A Hiccup in Turkey’s Prolonged Credit Fueled Economic Transition: A Comparative Analysis of Before and After the August Rout

19 Pages Posted: 5 Aug 2019

See all articles by John Taskinsoy

John Taskinsoy

Universiti Malaysia Sarawak (UNIMAS)

Date Written: August 2, 2019

Abstract

Mustafa Kemal’s well-organized resistance army was victorious in the Turkish War of Independence, which expelled the occupying armies; subsequently, Mustafa Kemal abolished the Ottoman Empire in 1922 by overthrowing Sultan Mehmet VI Vahdettin and established the Turkish Republic in 1923. No doubt, there is absolutely no other event or development is more important than this in the young history of the Turkish Republic.
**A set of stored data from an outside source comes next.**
(** * cppstringx: a shallow embedding of the string algorithms

    The development follows [include/cppstringx/cppstringx.hpp].  Strings
    are lists of code units; a terminated iterator is a position together
    with the code units that lie between that position and the terminating
    position; every loop of the header is a recursive function on that
    data.  Operands of one call live in separate storage, except in
    [Module shared], which models operands that are the object a call
    writes to, or a range over it. *)

From Stdlib Require Import String Ascii List Bool Arith Lia.
Import ListNotations.

Set Implicit Arguments.

(* ------------------------------------------------------------------ *)
(** ** range *)

(** [range<P>]: a begin and an end position, half open. *)
Record range (P : Type) : Type := mk_range { r_begin : P; r_end : P }.

(* ------------------------------------------------------------------ *)
(** ** Terminated iterators *)

(** [null_terminated_string_iterator] and
    [endpos_terminated_string_iterator] behind one interface.  The
    iterator stands at index [get_position] of its storage, and [units]
    are the code units it will read before it reports the end position
    (up to the terminating null, or up to the stored end position). *)
Record terminated_iterator (A : Type) : Type :=
  mk_itt { get_position : nat; units : list A }.

Section Iterator.
Context {A : Type}.

(** [is_end_position()] *)
Definition is_end_position (itt : terminated_iterator A) : bool :=
  match units itt with
  | [] => true
  | _ :: _ => false
  end.
(** * DTC Live Tracker: the client's bus list and the dissemination engine

    The repository holds a React component ([App], the live tracker page) and
    the bootstrap of an Express/Socket.IO server.  The component keeps the
    list of buses in its state, replaces a bus when a [busLocationUpdate]
    event arrives on the socket, and derives from the list the filtered
    view and the Live Stats counters.

    Module [App] embeds that component.  Module [Engine] models the
    sequence-numbered store and broadcast hub that the specification
    describes and for which the sources hold no code. *)

From Stdlib Require Import ZArith String Ascii List Bool Lia.
From stdpp Require Import base option list strings pretty gmap fin_maps.

Local Open Scope string_scope.
Local Open Scope list_scope.

(* ===================================================================== *)
(** * The React component *)
(* ===================================================================== *)

Module App.

(** A bus document as the component reads it.  [routeNumber], [from] and
    [to] are strings on which the component calls [toLowerCase] without a
    guard; [currentStop] and [eta] are read through [&&] / [||] and may be
    absent.  The identifier, the status and the two passenger numbers are
    whatever the JSON object holds, [None] standing for an absent
    property. *)
Record Bus := mkBus {
  _id : option string;
  routeNumber : string;
  registrationNumber : string;
  from : string;
  to : string;
  currentStop : option string;
  nextStop : string;
  status : option string;
  eta : option string;
  currentPassengers : option Z;
  capacity : option Z
}.

(** [bus._id === updatedBus._id]: strict equality of two identifiers; two
    absent identifiers ([undefined === undefined]) are equal. *)
Definition sameId (bus updatedBus : Bus) : bool :=
  bool_decide (_id bus = _id updatedBus).

(** The [busLocationUpdate] handler:
    [setBuses(prevBuses => prevBuses.map(bus =>
       bus._id === updatedBus._id ? updatedBus : bus))]. *)
Definition busLocationUpdate (updatedBus : Bus) (prevBuses : list Bus) : list Bus :=
  map (fun bus => if sameId bus updatedBus then updatedBus else bus) prevBuses.

(** The successive values of [buses] while a run of [busLocationUpdate]
    events is handled: every event calls [setBuses] once. *)
Fixpoint onUpdates (events : list Bus) (prevBuses : list Bus) : list (list Bus) :=
  match events with
  | [] => []
  | updatedBus :: rest =>
      let next := busLocationUpdate updatedBus prevBuses in
      next :: onUpdates rest next
  end.

(** ** The component state and the events that change it *)

Record AppState := mkApp {
  buses : list Bus;
  selectedRoute : string;
  searchQuery : string;
  selectedBus : option Bus;
  isConnected : bool;
  loading : bool;
  error : option string
}.

Inductive Event :=
| Connect
| Disconnect
| BusLocationUpdate (updatedBus : Bus)
| ConnectError
| FetchStart
| FetchOk (data : list Bus)
| FetchFailed
| SetSearchQuery (q : string)
| SetSelectedRoute (r : string)
| SetSelectedBus (b : Bus).

Definition initialState : AppState :=
  mkApp [] "" "" None false true None.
Economically, the 2001 Turkish economic crisis was the greatest shock since 1923, which cost the government in excess of $50 billion and led to the signing of three standby agreements (over $ 40 billion) with the IMF. Turkey's near meltdown economy, a casualty of repeated speculative attacks on Turkish lira in August 2018 and the subsequent unfolding events, had contracted 5% or so in 2018 compared with that of 2017, and it is forecast to contract further in 2019 after a decade-long credit-fueled boom. It is feared that the farfetched implications of the August rout of 2018 could toss Turkey back in high inflationary mode; however, Turkish government authorities have dismissed the recent severe economic trouble and blamed the crisis on dysfunctional and hostile policies of non-economic basis. Regardless, in the immediate aftermath of the August shock, Turkish lira plummeted 42% of its value against dollar (i.e. from 5.09 on August 2 to 7.24 on August 13) and inflation (CPI) soared to 26% which prompted the Turkish central bank (TCMB) to hike the fund rate by 625 basis points to 24%. Although the Turkish lira has appreciated substantially against dollar since August 2018 (from 7.24 on August 13 to 5.61 on August 2, 2019), Turkey’s unemployment rate surged to 14.7 in February 2019, which is the highest level in a decade. Turkey’s depressed economic situation is in desperate need of foreign capital flows used by the financial authorities to service the debt obligations, but Turkey’s external barrowing have become substantially limited in recent years. With massive foreign debt stock (about $400 billion which is over 50% of its 2018 GDP), Turkey must find ways to attract capital inflows in the form of FDIs and FPIs.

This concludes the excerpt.